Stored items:
__________________________________________________

(** ** Multiplication *)

Definition math_memory_mul_single (p mem_size value res res_size : Z) : prog mem Z :=
  let fuel := bytes_fuel (mem_size + res_size) in
  mem_last ← math_memory_shrink p mem_size;
  '(res, res_end, adder) ←
    (if negb (res =? 0) && negb (res =? p) then
       let res_end := res + res_size in
       '(_, res, adder) ← while fuel (λ '(p, res, _), (p <=? mem_last) && (res <? res_end))
         (λ '(p, res, adder),
           b ← rd p;
           let adder := u16 (adder + b * value) in
           wr res (Z.land adder 0xFF);;
           mret (p + 1, res + 1, Z.shiftr adder 8)) (p, res, 0);
       mret (res, res_end, adder)
     else
       let res_size := if res_size =? 0 then mem_size else res_size in
       let res_end := p + res_size in
       '(res, adder) ← while fuel (λ '(res, _), res <=? mem_last)
         (λ '(res, adder),
           b ← rd res;
           let adder := u16 (adder + b * value) in
           wr res (Z.land adder 0xFF);;
           mret (res + 1, Z.shiftr adder 8)) (p, 0);
       mret (res, res_end, adder));
  '(res, adder) ← (if res <? res_end then wr res adder;; mret (res + 1, 0) else mret (res, adder));
  fill_to fuel 0 res res_end;;
  mret (u8 adder).

Lemma mul_finish_ok fuel r n j c s s1 T (Q : Z → mem → Prop) :
  0 ≤ j ≤ n → byte_ok c → writes s s1 r j → live s r n → n < Z.of_nat fuel →
  val s1 r j + c * 256 ^ j = T →
  (∀ c' s', byte_ok c' → writes s s' r n → val s' r n + c' * 256 ^ n = T → Q c' s') →
  wpp ('(res, adder) ← (if r + j <? r + n then wr (r + j) c;; mret (r + j + 1, 0) else mret (r + j, c));
       fill_to fuel 0 res (r + n);;
       mret (u8 adder)) s1 Q.
Proof.
  intros Hj Hc W Hl Hf E HQ. apply wpp_bind. zcase as Hlt.
  - destruct (writes_next' s s1 r j c n ltac:(lia) W Hl) as (L & W2 & V2).
    apply wpp_bind, wpp_wr; [done|]. apply wpp_ret. apply wpp_bind. rewrite <-Z.add_assoc.
    apply (fill_zero_ok _ _ _ _ s); [lia|done|done|lia|]. intros s2 W3 V3. apply wpp_ret.
    change (u8 0) with 0.
    apply HQ; [split; lia|done|]. rewrite V3, V2, u8_id by done. lia.
  - apply wpp_ret, wpp_bind. apply (fill_zero_ok _ _ _ _ s); [lia|done|done|lia|]. intros s2 W3 V3. apply wpp_ret.
    rewrite u8_id by done. apply HQ; [done|done|]. rewrite V3. by replace n with j by lia.
Qed.

Lemma math_memory_mul_single_ok p mem_size value res res_size s (Q : Z → mem → Prop) :
  let r := target p res in let n := target_size p mem_size res res_size in
  operands_ok s p mem_size res res_size → byte_ok value →
  (∀ c s', byte_ok c → writes s s' r n →
     val s' r n + c * 256 ^ n = value * (val s p mem_size mod 256 ^ n) → Q c s') →
  wpp (math_memory_mul_single p mem_size value res res_size) s Q.
Proof.
  intros r n (Hm & Hr & Hs & Hp & Hl & Hplace) Hv HQ. fold r n in Hl, Hplace. unfold math_memory_mul_single.
  apply wpp_bind, math_memory_shrink_ok; [done|done|]. intros m Hsig. pose proof (sig_range _ _ _ _ Hsig) as Hmr.
  rewrite (sig_val _ _ _ _ Hsig) in HQ. assert (live s p m) as Hpm by (eapply live_le; [exact Hp|lia..]).
  assert (byte_ok 0) as H0 by (split; lia).
  apply wpp_bind. rewrite in_place_spec. unfold r, n, target, target_size in *. clear r n.
  destruct (in_place p res); cbn [negb andb] in *.
  - set (n := if res_size =? 0 then mem_size else res_size) in *. apply wpp_bind.
    apply (carry_loop_in_place s (λ b, b * value) (λ _, false) value p m _ 0); [intros; cbv beta; lia|done|lia|done|done|done|unfold bytes_fuel; lia|].
    intros k c s1 Hk Hstop Hc W E. assert (k = m) as -> by (destruct (decide (k = m)); [done|]; by specialize (Hstop ltac:(lia))).
    apply wpp_ret.
    apply (mul_finish_ok _ p n m c s s1 (value * val s p m)); [lia|done|done|done|unfold bytes_fuel; subst n; zcase; lia|lia|].
    intros c' s' Hc' W' E'. apply HQ; [done|done|]. by rewrite val_small_mod by (done || lia).
  - apply wpp_bind.
    apply (carry_loop_ok s (λ b, b * value) (λ _, false) value p res m); [intros; cbv beta; lia|done|lia|done|done|done|done|done|unfold up_ok in *; lia|unfold bytes_fuel; lia|].
    intros k c s1 Hk Hstop Hc W E. set (j := Z.min m res_size) in *.
    assert (k = j) as -> by (destruct (decide (k = j)); [done|]; by specialize (Hstop ltac:(lia))).
    apply wpp_ret. apply (mul_finish_ok _ res res_size j c s s1 (value * val s p j)); [lia|done|done|done|unfold bytes_fuel; lia|lia|].
    intros c' s' Hc' W' E'. apply HQ; [done|done|]. rewrite E'. f_equal. unfold j.
    destruct (Z.min_spec m res_size) as [[? ->]|[? ->]]; symmetry; [apply val_small_mod|apply val_mod]; done || lia.
Qed.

__________________________________________________

*INSTRUCTIONS FOR THE TASK*: Above are some records; copy exactly the lines from the one with "intros r n (Hm" through the one with "rewrite (sig_val _", both included, and no others.

*ANSWER TO THIS PROBLEM*:
  intros r n (Hm & Hr & Hs & Hp & Hl & Hplace) Hv HQ. fold r n in Hl, Hplace. unfold math_memory_mul_single.
  apply wpp_bind, math_memory_shrink_ok; [done|done|]. intros m Hsig. pose proof (sig_range _ _ _ _ Hsig) as Hmr.
  rewrite (sig_val _ _ _ _ Hsig) in HQ. assert (live s p m) as Hpm by (eapply live_le; [exact Hp|lia..]).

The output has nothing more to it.